Try it:
Beginning with the line that contains "Lemma enter_namespaces_ok ps" in the material below, print each line exactly until the line that contains "induction ps as [|p ps IH]; intros P vm cur Hp" has been printed, then stop.

Supplied records:

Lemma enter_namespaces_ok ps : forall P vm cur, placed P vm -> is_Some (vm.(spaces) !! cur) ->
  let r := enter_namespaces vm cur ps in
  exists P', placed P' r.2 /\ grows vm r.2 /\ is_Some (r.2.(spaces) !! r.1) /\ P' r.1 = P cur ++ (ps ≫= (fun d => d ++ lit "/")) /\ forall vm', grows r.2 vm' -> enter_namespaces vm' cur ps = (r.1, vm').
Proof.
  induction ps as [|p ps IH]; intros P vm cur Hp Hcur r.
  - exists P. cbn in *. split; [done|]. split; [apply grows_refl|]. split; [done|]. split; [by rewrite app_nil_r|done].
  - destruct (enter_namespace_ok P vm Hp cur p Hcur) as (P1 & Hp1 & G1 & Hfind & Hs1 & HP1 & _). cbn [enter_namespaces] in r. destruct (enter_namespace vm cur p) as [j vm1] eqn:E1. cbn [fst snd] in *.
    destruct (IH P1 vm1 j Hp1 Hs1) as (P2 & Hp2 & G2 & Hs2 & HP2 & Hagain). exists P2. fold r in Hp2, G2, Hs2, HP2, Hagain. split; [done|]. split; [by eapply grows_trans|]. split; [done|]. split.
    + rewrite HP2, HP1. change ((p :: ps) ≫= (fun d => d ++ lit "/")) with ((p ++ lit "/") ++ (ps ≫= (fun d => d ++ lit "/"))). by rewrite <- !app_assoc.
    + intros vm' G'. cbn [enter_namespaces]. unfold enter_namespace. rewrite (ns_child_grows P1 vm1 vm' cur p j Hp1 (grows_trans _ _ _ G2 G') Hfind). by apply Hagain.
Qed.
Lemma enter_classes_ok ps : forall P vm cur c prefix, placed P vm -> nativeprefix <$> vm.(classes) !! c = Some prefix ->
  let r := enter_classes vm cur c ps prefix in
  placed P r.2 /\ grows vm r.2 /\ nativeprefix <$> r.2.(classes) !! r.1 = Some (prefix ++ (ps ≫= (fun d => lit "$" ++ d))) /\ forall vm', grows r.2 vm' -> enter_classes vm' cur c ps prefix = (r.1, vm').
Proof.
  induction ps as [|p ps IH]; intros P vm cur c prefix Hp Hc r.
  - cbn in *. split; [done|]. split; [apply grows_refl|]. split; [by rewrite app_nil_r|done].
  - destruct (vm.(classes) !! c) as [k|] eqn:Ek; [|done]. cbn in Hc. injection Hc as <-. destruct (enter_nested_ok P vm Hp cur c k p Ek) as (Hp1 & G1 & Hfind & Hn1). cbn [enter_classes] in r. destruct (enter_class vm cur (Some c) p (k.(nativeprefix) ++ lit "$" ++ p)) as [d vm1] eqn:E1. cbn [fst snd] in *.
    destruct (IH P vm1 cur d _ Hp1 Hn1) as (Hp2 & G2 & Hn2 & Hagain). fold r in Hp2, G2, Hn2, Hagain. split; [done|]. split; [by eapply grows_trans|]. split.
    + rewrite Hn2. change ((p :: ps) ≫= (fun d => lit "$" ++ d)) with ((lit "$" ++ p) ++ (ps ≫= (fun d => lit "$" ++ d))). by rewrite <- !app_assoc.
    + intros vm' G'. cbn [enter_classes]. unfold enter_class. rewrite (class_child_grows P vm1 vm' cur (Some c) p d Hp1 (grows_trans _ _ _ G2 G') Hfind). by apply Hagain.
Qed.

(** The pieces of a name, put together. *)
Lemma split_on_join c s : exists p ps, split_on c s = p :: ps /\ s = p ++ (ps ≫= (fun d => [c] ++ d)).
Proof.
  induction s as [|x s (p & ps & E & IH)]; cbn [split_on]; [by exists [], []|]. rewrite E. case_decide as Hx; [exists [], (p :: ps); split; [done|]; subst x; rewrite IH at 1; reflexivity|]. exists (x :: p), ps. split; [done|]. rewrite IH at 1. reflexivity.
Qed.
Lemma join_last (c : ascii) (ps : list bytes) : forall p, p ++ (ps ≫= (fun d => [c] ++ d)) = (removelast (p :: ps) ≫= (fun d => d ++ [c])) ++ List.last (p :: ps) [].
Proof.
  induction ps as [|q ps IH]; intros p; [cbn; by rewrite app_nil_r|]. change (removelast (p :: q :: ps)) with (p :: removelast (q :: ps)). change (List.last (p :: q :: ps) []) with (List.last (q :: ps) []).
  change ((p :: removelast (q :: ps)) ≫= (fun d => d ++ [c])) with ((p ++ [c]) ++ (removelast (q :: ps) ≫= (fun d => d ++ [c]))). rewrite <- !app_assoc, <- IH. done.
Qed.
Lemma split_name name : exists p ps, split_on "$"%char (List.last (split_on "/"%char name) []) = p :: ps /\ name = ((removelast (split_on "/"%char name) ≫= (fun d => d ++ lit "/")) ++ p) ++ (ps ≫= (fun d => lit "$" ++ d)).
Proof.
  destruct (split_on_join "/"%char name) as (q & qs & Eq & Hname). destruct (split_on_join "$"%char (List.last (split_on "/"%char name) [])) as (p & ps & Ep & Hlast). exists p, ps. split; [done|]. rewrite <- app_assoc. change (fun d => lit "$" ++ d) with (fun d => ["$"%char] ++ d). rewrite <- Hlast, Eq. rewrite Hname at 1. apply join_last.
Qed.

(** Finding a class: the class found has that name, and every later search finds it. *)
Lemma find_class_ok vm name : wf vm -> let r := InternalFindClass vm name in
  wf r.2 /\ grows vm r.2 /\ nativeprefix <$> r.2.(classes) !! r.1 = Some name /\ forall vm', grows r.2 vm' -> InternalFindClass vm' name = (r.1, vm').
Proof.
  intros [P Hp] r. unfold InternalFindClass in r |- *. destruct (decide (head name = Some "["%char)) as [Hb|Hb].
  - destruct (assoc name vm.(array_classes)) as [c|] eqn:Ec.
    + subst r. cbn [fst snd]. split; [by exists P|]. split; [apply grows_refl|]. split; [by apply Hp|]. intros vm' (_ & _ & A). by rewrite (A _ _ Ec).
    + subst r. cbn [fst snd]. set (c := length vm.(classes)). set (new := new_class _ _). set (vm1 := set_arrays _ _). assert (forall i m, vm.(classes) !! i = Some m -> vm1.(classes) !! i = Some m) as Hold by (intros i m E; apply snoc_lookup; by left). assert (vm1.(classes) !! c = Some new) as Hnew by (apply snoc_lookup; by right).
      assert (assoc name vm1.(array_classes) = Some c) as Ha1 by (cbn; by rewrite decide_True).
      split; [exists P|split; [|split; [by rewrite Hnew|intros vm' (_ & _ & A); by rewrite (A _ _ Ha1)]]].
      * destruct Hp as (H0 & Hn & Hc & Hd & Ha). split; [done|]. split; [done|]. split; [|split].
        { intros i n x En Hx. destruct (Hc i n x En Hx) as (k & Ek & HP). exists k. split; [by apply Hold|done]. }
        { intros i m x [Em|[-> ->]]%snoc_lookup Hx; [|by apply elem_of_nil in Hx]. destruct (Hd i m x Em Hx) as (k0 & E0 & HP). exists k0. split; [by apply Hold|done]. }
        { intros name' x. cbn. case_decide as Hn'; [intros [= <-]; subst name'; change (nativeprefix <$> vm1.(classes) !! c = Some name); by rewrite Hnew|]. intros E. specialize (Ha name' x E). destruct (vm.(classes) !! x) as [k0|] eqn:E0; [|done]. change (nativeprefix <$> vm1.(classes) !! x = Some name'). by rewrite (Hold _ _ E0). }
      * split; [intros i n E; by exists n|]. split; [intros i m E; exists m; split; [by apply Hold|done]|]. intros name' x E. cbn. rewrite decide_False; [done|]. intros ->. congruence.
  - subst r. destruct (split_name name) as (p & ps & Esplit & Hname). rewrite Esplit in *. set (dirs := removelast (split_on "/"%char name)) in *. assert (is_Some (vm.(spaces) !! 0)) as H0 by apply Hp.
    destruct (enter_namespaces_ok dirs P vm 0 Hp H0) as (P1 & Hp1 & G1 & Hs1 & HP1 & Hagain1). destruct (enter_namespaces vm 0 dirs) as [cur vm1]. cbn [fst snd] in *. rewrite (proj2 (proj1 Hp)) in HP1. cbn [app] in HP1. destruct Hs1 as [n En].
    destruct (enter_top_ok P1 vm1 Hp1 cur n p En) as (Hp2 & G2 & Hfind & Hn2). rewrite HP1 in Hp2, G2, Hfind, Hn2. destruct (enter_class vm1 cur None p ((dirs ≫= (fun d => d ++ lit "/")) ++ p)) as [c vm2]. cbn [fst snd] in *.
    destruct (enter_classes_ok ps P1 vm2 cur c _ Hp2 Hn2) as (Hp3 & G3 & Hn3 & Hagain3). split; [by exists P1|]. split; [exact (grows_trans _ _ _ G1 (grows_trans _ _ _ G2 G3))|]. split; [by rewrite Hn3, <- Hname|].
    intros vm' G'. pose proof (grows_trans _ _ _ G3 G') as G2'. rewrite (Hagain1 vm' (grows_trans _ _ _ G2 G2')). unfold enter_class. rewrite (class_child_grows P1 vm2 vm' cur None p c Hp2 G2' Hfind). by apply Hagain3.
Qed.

==

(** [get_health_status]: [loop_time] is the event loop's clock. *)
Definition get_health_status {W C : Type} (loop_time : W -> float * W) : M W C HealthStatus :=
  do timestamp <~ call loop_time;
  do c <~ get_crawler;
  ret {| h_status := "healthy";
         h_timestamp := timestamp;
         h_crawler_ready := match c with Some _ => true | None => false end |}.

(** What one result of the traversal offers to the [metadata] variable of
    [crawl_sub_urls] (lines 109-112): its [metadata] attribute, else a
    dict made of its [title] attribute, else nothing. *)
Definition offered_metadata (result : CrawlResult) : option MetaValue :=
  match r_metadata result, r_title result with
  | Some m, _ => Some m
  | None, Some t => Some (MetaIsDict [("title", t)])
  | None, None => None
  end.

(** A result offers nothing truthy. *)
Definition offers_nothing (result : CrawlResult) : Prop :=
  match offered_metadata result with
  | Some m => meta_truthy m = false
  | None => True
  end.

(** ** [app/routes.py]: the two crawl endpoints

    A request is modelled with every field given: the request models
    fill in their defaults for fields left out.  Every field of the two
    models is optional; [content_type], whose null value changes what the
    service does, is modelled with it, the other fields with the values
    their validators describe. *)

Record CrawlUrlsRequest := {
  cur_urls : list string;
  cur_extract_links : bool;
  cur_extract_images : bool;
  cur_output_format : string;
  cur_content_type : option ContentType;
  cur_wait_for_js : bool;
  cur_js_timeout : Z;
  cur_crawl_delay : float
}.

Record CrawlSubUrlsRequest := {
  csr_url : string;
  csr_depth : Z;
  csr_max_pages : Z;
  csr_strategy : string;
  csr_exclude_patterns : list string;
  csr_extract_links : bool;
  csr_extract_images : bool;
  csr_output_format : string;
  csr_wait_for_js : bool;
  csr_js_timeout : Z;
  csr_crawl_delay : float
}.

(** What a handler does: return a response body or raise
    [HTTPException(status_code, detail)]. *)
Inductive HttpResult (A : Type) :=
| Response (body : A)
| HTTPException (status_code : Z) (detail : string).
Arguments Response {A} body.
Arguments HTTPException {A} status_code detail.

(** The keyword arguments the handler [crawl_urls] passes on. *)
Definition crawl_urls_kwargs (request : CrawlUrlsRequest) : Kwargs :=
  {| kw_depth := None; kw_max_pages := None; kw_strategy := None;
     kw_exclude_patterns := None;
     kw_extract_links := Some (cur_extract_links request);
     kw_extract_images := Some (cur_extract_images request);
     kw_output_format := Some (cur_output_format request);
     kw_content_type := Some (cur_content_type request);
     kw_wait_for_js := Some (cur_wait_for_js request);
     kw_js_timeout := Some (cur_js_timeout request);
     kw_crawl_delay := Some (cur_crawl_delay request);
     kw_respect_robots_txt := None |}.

Result of the exercise:
Lemma enter_namespaces_ok ps : forall P vm cur, placed P vm -> is_Some (vm.(spaces) !! cur) ->
  let r := enter_namespaces vm cur ps in
  exists P', placed P' r.2 /\ grows vm r.2 /\ is_Some (r.2.(spaces) !! r.1) /\ P' r.1 = P cur ++ (ps ≫= (fun d => d ++ lit "/")) /\ forall vm', grows r.2 vm' -> enter_namespaces vm' cur ps = (r.1, vm').
Proof.
  induction ps as [|p ps IH]; intros P vm cur Hp Hcur r.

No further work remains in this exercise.